Konflikt im Südkaukasus: Der eingefrorene Krieg
Mit der vereinbarten Waffenruhe in Bergkarabach muss Armenien wichtige Territorien räumen. Aserbaidschan feiert sich als Gewinner.
Aserbaidschan jubelt. Tausende Menschen tanzen auf den Straßen und Plätzen in Baku, Ganja und anderen Städten. Freunde und Fremde, alle Hand in Hand. Hupend fahren Menschen in größeren Autokorsos durch die Städte und rufen: „Karabach ist Aserbaidschan.“ Sie feiern ihren Sieg in Bergkarabach.
In Armenien hingegen macht sich in der Nacht zu Dienstag Zorn und Enttäuschung breit. In der Hauptstadt Jerewan stürmen Tausende Demonstranten das Regierungsgebäude und das Parlament. Sie durchsuchen Büros, schlagen Fenster ein. Parlamentssprecher Ararat Mirzojan wird bei einem Angriff fast zu Tode geprügelt. Er liegt jetzt im Krankenhaus.
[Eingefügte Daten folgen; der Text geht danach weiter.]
(** [set_peer_public_key] *)
Definition set_peer_public_key (pubkey : PublicKey) st : LocalDnsResolver :=
  match tunn_new (dns_secret_key st) pubkey with Some t => set_dns_tunnel t st | None => st end.

Definition dns_step (i : DnsInput) st log : option (LocalDnsResolver * list DnsEffect) :=
  match i with
  | DnsDatagram id received =>
      l ← dns_loops st !! id;
      match loop_stage l with Receiving => Some (loop_receives id received l st, log) | UpdatingTimers _ => None end
  | DnsTimers id =>
      l ← dns_loops st !! id;
      match loop_stage l with UpdatingTimers n => Some (loop_timers id n l st log) | Receiving => None end
  | DnsDecapsulate id sent =>
      t ← dns_tasks st !! id;
      match task_stage t with Spawned n => Some (task_decapsulates id n sent t st log) | _ => None end
  | DnsHandshake id sent =>
      t ← dns_tasks st !! id;
      match task_stage t with Handshaking => Some (task_handshakes id sent st log) | _ => None end
  | DnsZones id =>
      t ← dns_tasks st !! id;
      match task_stage t with
      | Parsed packet r => Some (set_task id (mkDnsTask (task_loop t) (Resolving packet r (dns_zones st)) (task_buffer t)) st, log)
      | _ => None
      end
  | DnsAnswer id outside =>
      t ← dns_tasks st !! id;
      match task_stage t with Resolving _ r zones => Some (task_answers id r zones outside t st log) | _ => None end
  | DnsUpsert zone records ttl_value shared => Some ((ns_upsert zone records ttl_value shared st).2, log)
  | DnsForward to shared => Some ((ns_forward to shared st).2, log)
  | DnsSetPeerPublicKey pubkey => Some (set_peer_public_key pubkey st, log)
  | DnsStart => Some (ns_start st, log)
  | DnsStop => Some (ns_stop st, log)
  end.

(** *** [LocalDnsResolver] *)

(** [new], with the port that the socket is bound to, whether the interface of the
    tunnel can be set, and the key that is generated *)
Definition local_dns_new (bound : option Z) (tun_ok : bool) (secret : SecretKey) (public_key : PublicKey) (port : Z)
    (forward_ips : list StdIpAddr) (exit_dns : option (option bool)) : result DnsError LocalDnsResolver :=
  match bound with
  | None => Err SocketFailed
  | Some socket_port =>
      if tun_ok then
        match lower_from_str ".", forward_zone_new "." forward_ips with
        | Some name, Ok zone =>
            match tunn_new secret public_key with
            | Some tunnel =>
                Ok (mkLocalDnsResolver secret socket_port (SocketAddrV4 (ipv4_addr 127 0 0 1) port)
                      (match exit_dns with Some auto => default true auto | None => false end)
                      (zones_upsert name zone zones_new) tunnel None ∅ ∅ 0)
            | None => Err TunnFailed
            end
        | _, _ => Err BadName
        end
      else Err TunFailed
  end.

Definition dns_public_key st : PublicKey := dalek_public_key (dns_secret_key st).
Definition dns_v6 (n : Z) : StdIpAddr := V6 (Z.shiftl 0xfd74656c696f 80 + n).

Section peer.
Context `{IpNets}.

(** [get_peer] *)
Definition dns_get_peer (ips : list IpNet) st : Peer :=
  set_allowed_ips ips (set_endpoint (Some (SocketAddrV4 (ipv4_addr 127 0 0 1) (dns_socket_port st))) (peer_default (dns_public_key st))).

(** [IpNet::from] of an address, which cannot fail ([ipnet_new_Some]) *)
Definition host_net (a : StdIpAddr) : option IpNet := ipnet_new a (addr_bits a).

Definition default_dns_allowed_ips : list IpNet :=
  omap host_net [V4 (ipv4_addr 100 64 0 2); V4 (ipv4_addr 100 64 0 3); dns_v6 2; dns_v6 3].
Definition exit_connected_dns_allowed_ips : list IpNet := omap host_net [V4 (ipv4_addr 100 64 0 2); dns_v6 2].
Definition default_dns_servers : list StdIpAddr := [V4 (ipv4_addr 100 64 0 3); dns_v6 3].

(** The resolver as the controller of the interface sees it *)
Definition as_resolver st : Resolver :=
  mkResolver (dns_public_key st) (λ ips, dns_get_peer ips st) default_dns_allowed_ips exit_connected_dns_allowed_ips.
End peer.
End resolver.
(* ===== verification/DnsProps.v ===== *)
(** * The resolver answers: properties of [Dns] *)

From stdpp Require Import strings.
From S2P Require Import Prelude NetTypes WgTypes Crypto NetText FirewallReset PacketViews Checksum DnsPackets DeviceTypes Starcast Consolidation Dns.

(** ** Responses *)

Lemma view_new_set {F} (v : View F) width f x b : ViewLaws v width → view_new v (view_set v f x b) = view_new v b.
Proof. intros Hv. apply (law_new_length _ _ Hv), (law_length_set _ _ Hv). Qed.

Ltac set_side Hv Hn :=
  first [by rewrite ?(view_new_set _ _ _ _ _ Hv), Hn | done | apply wrap_is_uint; lia | unfold is_uint; cbn; lia].

Section responses.
Context `{DnsPackets} `{!DnsPacketsLaws} `{!Hickory}.
Implicit Types (b q buf dns resp : bytes).

(** *** Headers in buffers *)

Lemma head_of_response h n slice b : h ≤ n → take h (take n (list_inserts h slice b)) = take h b.
Proof.
  intros Hn. rewrite take_take, Nat.min_l by done. apply list_eq. intros i. destruct (decide (i < h)).
  - by rewrite !lookup_take_lt, list_lookup_inserts_lt by done.
  - by rewrite !lookup_take_ge by lia.
Qed.

Lemma tail_of_response h slice b : h + length slice ≤ length b →
  drop h (take (h + length slice) (list_inserts h slice b)) = slice.
Proof. intros Hl. rewrite skipn_firstn_comm. replace (h + length slice - h) with (length slice) by lia. by apply range_inserts_eq. Qed.

Lemma get_of_response {F} (v : View F) h n slice b f : HeaderLaws v h → h ≤ n →
  view_get v f (take n (list_inserts h slice b)) = view_get v f b.
Proof.
  intros Hh Hn. rewrite <-(law_get_header _ _ Hh f (take n _)), head_of_response by done. apply (law_get_header _ _ Hh).
Qed.

(** *** The UDP part *)

(** What a receiver reads of a UDP packet *)
Definition udp_carries (checksum : bytes → Z) (source destination : Z) (data u : bytes) : Prop :=
  length u = UDP_HEADER + length data ∧ view_get du DuSource u = source ∧ view_get du DuDestination u = destination ∧
  view_get du DuLength u = Z.of_nat (length u) ∧ checksum u = view_get du DuChecksum u ∧ du_payload u = data.

Definition udp_reply (checksum : bytes → Z) (source destination : Z) (data b : bytes) : bytes :=
  let b := view_set du DuSource source b in
  let b := view_set du DuDestination destination b in
  let b := view_set du DuLength (wrap 16 (Z.of_nat (UDP_HEADER + length data))) b in
  let b := du_with_payload data b in
  let b := view_set du DuChecksum 0 b in
  view_set du DuChecksum (checksum b) b.

Lemma udp_reply_carries checksum source destination data b :
  (∀ x u, checksum (view_set du DuChecksum x u) = checksum u) → (∀ u, is_bytes u → is_uint 16 (checksum u)) →
  is_uint 16 source → is_uint 16 destination → is_bytes data → is_bytes b →
  length b = UDP_HEADER + length data → (Z.of_nat (length b) < 2 ^ 16)%Z →
  udp_carries checksum source destination data (udp_reply checksum source destination data b).
Proof.
  intros Hskip Hck Hs Hd Hdata Hb Hl Hl16. unfold udp_reply. pose proof du_laws as Hv. pose proof du_header as Hh.
  set (b3 := view_set du DuLength _ _). assert (length b3 = length b) as Hl3 by (unfold b3; by rewrite !(law_length_set _ _ Hv)).
  assert (is_bytes b3) as Hb3 by (unfold b3; by repeat apply (law_bytes_set _ _ Hv)).
  assert (view_new du b = true) as Hn by (rewrite (law_view_new _ _ Hh); apply bool_decide_eq_true_2; unfold UDP_HEADER in Hl; lia).
  rewrite du_put by (unfold UDP_HEADER in Hl; lia). set (b4 := take 8 b3 ++ data).
  assert (length (take 8 b3) = 8) as H8 by (rewrite length_take; unfold UDP_HEADER in Hl; lia).
  assert (length b4 = length b) as Hl4 by (unfold b4; rewrite length_app, H8; unfold UDP_HEADER in Hl; lia).
  assert (is_bytes b4) as Hb4 by (apply Forall_app; split; [by apply Forall_take|done]).
  assert (∀ f, view_get du f b4 = view_get du f b3) as Hget.
  { intros f. rewrite <-(law_get_header _ _ Hh f b4), <-(law_get_header _ _ Hh f b3). unfold b4. by rewrite take_app_le, take_take, Nat.min_id by lia. }
  assert (∀ x c, view_new du x = view_new du c → view_new du c = true → view_new du x) as Hnew by (intros x c -> ->; done).
  assert (view_new du b4 = true) as Hn4 by (by rewrite (law_new_length _ _ Hv b4 b)).
  assert (∀ f x, f ≠ DuChecksum → view_get du f (view_set du DuChecksum x (view_set du DuChecksum 0 b4)) = view_get du f b3) as Hother.
  { intros f x Hf. rewrite (law_get_set_ne _ _ Hv) by (rewrite ?(view_new_set _ _ _ _ _ Hv), ?Hn4; done). rewrite (law_get_set_ne _ _ Hv) by (rewrite ?Hn4; done). apply Hget. }
  split_and!.
  - by rewrite !(law_length_set _ _ Hv), Hl4, Hl.
  - rewrite Hother by done. unfold b3. rewrite !(law_get_set_ne _ _ Hv), (law_get_set _ _ Hv) by (rewrite ?(view_new_set _ _ _ _ _ Hv), ?Hn; done). done.
  - rewrite Hother by done. unfold b3. rewrite (law_get_set_ne _ _ Hv), (law_get_set _ _ Hv) by (rewrite ?(view_new_set _ _ _ _ _ Hv), ?Hn; done). done.
  - rewrite Hother by done. unfold b3. rewrite (law_get_set _ _ Hv) by first [by rewrite !(view_new_set _ _ _ _ _ Hv), Hn | apply wrap_is_uint; lia].
    rewrite !(law_length_set _ _ Hv), Hl4, <-Hl. apply wrap_small. unfold is_uint. lia.
  - rewrite !Hskip. rewrite (law_get_set _ _ Hv); [done|by rewrite (view_new_set _ _ _ _ _ Hv), Hn4|]. by apply Hck.
  - rewrite du_payload_range, !(law_set_behind _ _ Hh). unfold b4. by rewrite drop_app_length'.
Qed.

(** *** The IP header *)

Definition swap_addresses (i : IpRequestInfo) : IpRequestInfo :=
  match i with
  | IpRequestV4 s d dscp ecn ttl identification => IpRequestV4 d s dscp ecn ttl identification
  | IpRequestV6 s d => IpRequestV6 d s
  end.

Definition info_ok (i : IpRequestInfo) : Prop :=
  match i with
  | IpRequestV4 s d dscp ecn ttl identification =>
      is_uint 32 s ∧ is_uint 32 d ∧ is_uint 6 dscp ∧ is_uint 2 ecn ∧ is_uint 8 ttl ∧ is_uint 16 identification
  | IpRequestV6 s d => is_uint 128 s ∧ is_uint 128 d
  end.

(** The header that is written makes a packet of whatever follows it. *)
Definition header_written (P : DnsIpPacket) (h : nat) (proto : Z) (r : RequestInfo) (n : nat) buf : Prop :=
  ∃ b, build_ip_header r n buf = Ok (h, b) ∧ length b = length buf ∧ is_bytes b ∧
    ∀ slice, length slice = n → h + n ≤ length buf →
      let resp := take (h + n) (list_inserts h slice b) in
      dip_try_from P resp = true ∧ dip_check_valid P resp = true ∧ dip_protocol P resp = proto ∧
      dip_request_info P resp = swap_addresses (request_ip r) ∧ dip_payload P resp = slice.
(** * Lazy-portfolio simulator: return aggregation, growth simulation, statistics

    A shallow embedding of [csv_data_reader.py] ([load_ticker_data],
    [get_ticker_data_for_period], [get_portfolio_data]), of
    [portfolio_definitions.py] ([file_mapping], [portfolios]) and of the
    numeric part of [app.py] ([simulate_growth] and the statistics block of
    [main]).

    pandas objects are modelled by what the code observes of them: a
    DataFrame is its index together with its columns, a missing cell (NaN
    produced by a join or by [pct_change]) is [None], and the reductions
    [sum(axis=1)], [cumsum], [cumprod], [cummax] and [min] skip missing
    values the way pandas does by default. *)

From Stdlib Require Import ZArith QArith List Bool String Lia Lqa.
From Stdlib Require Import Sorted Permutation.
From Stdlib Require Import PrimFloat Uint63.
From Stdlib Require FloatAxioms.
Import ListNotations.

Set Implicit Arguments.
Open Scope Z_scope.

(** ** Numbers

    The program computes on Python/NumPy [float]s.  Every function below is
    written once over the interface [Num]; it is run on IEEE binary64
    numbers ([NumFloat], what the interpreter computes) and on exact
    rationals ([NumQ], the arithmetic the specification's formulas speak
    about). *)

Class Num (F : Type) : Type := {
  of_Z : Z -> F;              (* an int literal or count used as a float *)
  fadd : F -> F -> F;
  fsub : F -> F -> F;
  fmul : F -> F -> F;
  fdiv : F -> F -> F;
  feqb : F -> F -> bool;      (* == *)
  fltb : F -> F -> bool;      (* <  *)
  fisnan : F -> bool          (* pandas' isna on a float *)
}.

Definition fzero {F} `{Num F} : F := of_Z 0.
Definition fone {F} `{Num F} : F := of_Z 1.

(** A decimal literal of the source such as [0.60]: the number nearest to
    60/100.  Both 60 and 100 are exact in binary64 and division rounds
    correctly, so on floats this is the literal's value. *)
Definition lit {F} `{Num F} (q : Q) : F :=
  fdiv (of_Z (Qnum q)) (of_Z (Zpos (Qden q))).
Lemma getDocs_reviews_run (k : nat) (roomId : string) (w : World) :
  answers (S k) w ->
  getDocs_reviews roomId w = (Returned (reviews_of roomId (db_reviews w)), drop_fault w)
  /\ answers k (drop_fault w).
Proof.
  intros H. destruct (remote_answers k w H) as [E Hk]. split; [|exact Hk].
  unfold getDocs_reviews. io. now rewrite E.
Qed.

Lemma getDocs_reviews_rejects (roomId : string) (w : World) (code : string) rest :
  faults w = Some code :: rest ->
  getDocs_reviews roomId w = (Thrown (FirestoreError code), drop_fault w).
Proof. intros E. unfold getDocs_reviews. io. now rewrite (remote_rejects w code rest E). Qed.


(** The run of [updateRoomRating] on an existing room when the backend
    answers the query and the update. *)
Lemma updateRoomRating_run (k : nat) (roomId : string) (w : World) (room : RoomData.t) :
  answers (S (S k)) w -> db_rooms w !! roomId = Some room ->
  updateRoomRating roomId w = (Returned tt, rated roomId room w)
  /\ answers k (rated roomId room w).
Proof.
  intros H Hroom. destruct (getDocs_reviews_run _ roomId w H) as [E1 H1].
  destruct (updateDoc_room_run k roomId
              (set_summary (fst (summary (reviews_of roomId (db_reviews w))))
                           (snd (summary (reviews_of roomId (db_reviews w)))))
              (drop_fault w) room H1 Hroom) as [E2 H2].
  split; [|exact H2].
  unfold updateRoomRating, rated in *. unfold mbind at 1, IO_bind at 1. rewrite E1.
  destruct (summary (reviews_of roomId (db_reviews w))) as [rating cnt]. exact E2.
Qed.
Lemma click_board_inv x y s :
  session_inv s -> board_inv s ->
  board_inv (run (process_tile_click x y) s).
Proof.
  intros Hinv Hb.
  destruct (game_over (view s)) eqn:Hgo.
  { rewrite (click_over_noop x y s Hgo). exact Hb. }
  destruct (tile_at (tiles (view s)) x y) as [tile|e] eqn:Htile.
  2:{ assert (Hsame : run (process_tile_click x y) s = s).
      { unfold process_tile_click. msimpl. rewrite Hgo, Htile. reflexivity. }
      rewrite Hsame. exact Hb. }
  destruct (revealed tile) eqn:Hrevealed.
  { rewrite (click_revealed_noop x y s tile Hgo Htile Hrevealed). exact Hb. }
  destruct Hb as [Hshape Hdis Hshown Hrun Hset].
  destruct (Hrun Hgo) as [Hnone Hwon]. unfold calls_of in Hnone.
  pose proof Hinv as [Hbet Hmines Hsafe Hgrid Hrev Hact Hmul Hpw Hwb Hcr Hsc].
  destruct (Hact Hgo) as (Hcount & Hlt & _).
  unfold MIN_BET, MAX_BET in Hbet.
  destruct (is_mine tile) eqn:Hmine.
  - (* a mine *)
    unfold run. rewrite (click_mine_effect x y s tile Hgo Htile Hrevealed Hmine).
    cbn [snd]. split; fields; try discriminate.
    + rewrite !coordinates_for_each_tile, coordinates_update_tile;
        [exact Hshape|apply keeps_coordinates_reveal
        |apply keeps_coordinates_reveal_mines|apply keeps_coordinates_disable].
    + intros _. apply Forall_for_each_tile. intros t. reflexivity.
    + intros _. left. apply Forall_for_each_tile_keep; [intros t Ht; exact Ht|].
      apply Forall_for_each_tile. intros t.
      destruct t as [tx ty [] [] d]; intros H; try reflexivity; discriminate.
    + intros _. unfold calls_of. fields.
      rewrite map_app, Hnone, app_nil_l. cbn [map ev_call].
      unfold settlement. fields.
      do 2 apply list_elem_of_further. apply list_elem_of_here.
  - (* a safe tile *)
    destruct (calculate_multiplier_normal (safe_tiles (view s)) (mines_count (view s))
                (tiles_revealed (view s) + 1)) as (mm & em & Hm & Hdig & Hem);
      [assumption|arith|].
    destruct (payout_bounds (bet (view s)) mm em) as (p & Hp & Hplo & Hphi);
      [simpl; arith|assumption|assumption|].
    destruct (Z.eq_dec (tiles_revealed (view s) + 1) (safe_tiles (view s)))
      as [Hfull|Hmore].
    + unfold run.
      rewrite (click_last_safe_effect x y s tile _ p Hgo Htile Hrevealed Hmine
                 Hm Hp Hfull).
      cbn [snd]. split; fields; try discriminate.
      * rewrite coordinates_for_each_tile, coordinates_update_tile;
          [exact Hshape|apply keeps_coordinates_reveal
          |apply keeps_coordinates_disable].
      * intros _. apply Forall_for_each_tile. intros t. reflexivity.
      * intros _. right. split; [reflexivity|exact Hfull].
      * intros _. unfold calls_of. fields.
        rewrite map_app, Hnone, app_nil_l. cbn [map ev_call].
        rewrite Z.min_l by arith.
        rewrite update_user_balance_call_credit by arith.
        unfold settlement. fields. apply list_elem_of_here.
    + unfold run.
      rewrite (click_safe_effect x y s tile _ p Hgo Htile Hrevealed Hmine
                 Hm Hp Hmore).
      cbn [snd]. split; fields; try (rewrite Hgo; discriminate).
      * rewrite coordinates_update_tile; [exact Hshape|].
        apply keeps_coordinates_reveal.
      * intros _. split; [exact (proj1 (Hrun Hgo))|exact Hwon].
Qed.

Lemma board_inv_step a s :
  session_inv s -> board_inv s -> board_inv (run (perform a) s).
Proof.
  destruct a as [x y| | |]; cbn [perform].
  - apply click_board_inv.
  - apply cashout_board_inv.
  - apply exit_board_inv.
  - apply timeout_board_inv.
Qed.

Lemma reachable_board_inv s : reachable s -> board_inv s.
Proof.
  induction 1 as [user bet_amount mines_count sample games Hbet Hmines Hs|s a Hs IH].
  - apply board_inv_initial.
  - apply board_inv_step; [apply reachable_inv; exact Hs|exact IH].
Qed.

End Board.

(** X6: in every session, running or finished, the potential win is at least
    the bet and less than 64 times the bet: a cashout never pays less than
    was staked, and the cap of 1000 times the bet in [_handle_victory]
    never applies. *)
Theorem potential_win_at_least_bet s :
  reachable s ->
  bet (view s) <= potential_win (view s) < 64 * bet (view s)
  /\ Z.min (potential_win (view s)) (bet (view s) * 1000) = potential_win (view s).
Proof.
  intros Hs. pose proof (reachable_tiles_revealed s Hs) as Htr.
  destruct (reachable_inv s Hs)
    as [Hbet Hmines Hsafe Hgrid Hrev Hact Hmul Hpw Hwb Hcr Hsc].
  unfold MIN_BET, MAX_BET in Hbet.
  destruct (calculate_multiplier_normal (safe_tiles (view s)) (mines_count (view s))
              (tiles_revealed (view s)) Hmines Htr) as (mm & em & Hm & Hdig & Hem).
  rewrite Hmul in Hm. injection Hm as Hm. rewrite Hm in Hpw.
  assert (Hrange : 0 < bet (view s) < 2 ^ 53) by (simpl; arith).
  pose proof (payout_at_least_bet _ mm em _ Hrange Hdig Hem Hpw) as Hlow.
  destruct (payout_bounds (bet (view s)) mm em Hrange Hdig Hem)
    as (p & Hp & _ & Hhigh).
  rewrite Hpw in Hp. injection Hp as <-.
  split; [split; assumption|]. apply Z.min_l. arith.
Qed.

Lemma potential_win_at_least_bet_witness :
  bet (view (after [Click 1 1] example_session))
  <= potential_win (view (after [Click 1 1] example_session))
  < 64 * bet (view (after [Click 1 1] example_session))
  /\ Z.min (potential_win (view (after [Click 1 1] example_session)))
           (bet (view (after [Click 1 1] example_session)) * 1000)
     = potential_win (view (after [Click 1 1] example_session)).
Proof.
  apply (potential_win_at_least_bet (after [Click 1 1] example_session)).
  apply after_reachable. exact example_session_reachable.
Defined.

(** X7: the computations of a reveal never raise.  In every state a
    session can reach, while the game runs, a click at coordinates of the
    grid finds its tile (no IndexError), the multiplier of one more tile
    revealed is computed (no ZeroDivisionError in the division, no
    OverflowError in the power) and so is the payout (no error in [int]).
    This concerns the expressions the callback evaluates itself; the
    calls it awaits (the economy system, the statistics, the Discord
    message edits, unguarded in [_handle_victory] and [_process_cashout])
    may raise and are no part of the statement. *)
Theorem reveal_computations_never_raise s x y :
  reachable s ->
  game_over (view s) = false ->
  on_grid (Click x y) ->
  exists tile m p,
    tile_at (tiles (view s)) x y = Ok tile
    /\ calculate_multiplier (safe_tiles (view s)) (mines_count (view s))
         (tiles_revealed (view s) + 1) = Ok m
    /\ payout (bet (view s)) m = Ok p.
Proof.
  intros Hs Hgo [Hx Hy].
  destruct (tile_at_on_grid (tiles (view s)) x y
              (inv_shape s (reachable_board_inv s Hs)) Hx Hy)
    as (tile & Htile & _).
  destruct (reachable_inv s Hs)
    as [Hbet Hmines Hsafe Hcount Hrev Hact Hmul Hpw Hwb Hcr Hsc].
  destruct (Hact Hgo) as (_ & Hlt & _).
  unfold MIN_BET, MAX_BET in Hbet.
  destruct (calculate_multiplier_normal (safe_tiles (view s)) (mines_count (view s))
              (tiles_revealed (view s) + 1)) as (mm & em & Hm & Hdig & Hem);
    [assumption|arith|].
  destruct (payout_bounds (bet (view s)) mm em) as (p & Hp & _ & _);
    [simpl; arith|assumption|assumption|].
  exists tile, (S754_finite false mm em), p. auto.
Qed.

Lemma reveal_computations_never_raise_witness :
  exists tile m p,
    tile_at (tiles (view (after [Click 1 1] example_session))) 2 2 = Ok tile
    /\ calculate_multiplier 6 3 (1 + 1) = Ok m
    /\ payout 100 m = Ok p.
Proof.
  apply (reveal_computations_never_raise (after [Click 1 1] example_session) 2 2).
  - apply after_reachable. exact example_session_reachable.
  - reflexivity.
  - split; apply Nat.ltb_lt; reflexivity.
Defined.



(** X9: when a game is over every tile of the grid is disabled, and every
    mine is revealed unless the player won by clearing the board (then
    the hidden tiles are exactly the mines). *)
Theorem finished_game_board s x y t :
  reachable s ->
  game_over (view s) = true ->
  tile_at (tiles (view s)) x y = Ok t ->
  disabled t = true
  /\ (is_mine t = true ->
      revealed t = true
      \/ (won (view s) = true
          /\ tiles_revealed (view s) = safe_tiles (view s))).
Proof.
  intros Hs Hgo Ht.
  destruct (reachable_board_inv s Hs) as [_ Hdis Hshown _ _].
  split.
  - apply (Forall_tile_at (fun t => disabled t = true) _ x y t (Hdis Hgo) Ht).
  - intros Hmine. destruct (Hshown Hgo) as [Hall|Hcleared].
    + left.
      apply (Forall_tile_at (fun t => is_mine t = true -> revealed t = true)
               _ x y t Hall Ht Hmine).
    + right. exact Hcleared.
Qed.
„Wo ist der Verräter?“, schreien Tausende wütende Demonstranten in Jerewan. Sie sind auf der Suche nach Premierminister Nikol Paschinjan. Der hatte wenige Stunden zuvor verkündet, er habe mit Aserbaidschan und Russland eine Waffenstillstandsvereinbarung unterzeichnet, um die Kämpfe um Bergkarabach zu beenden.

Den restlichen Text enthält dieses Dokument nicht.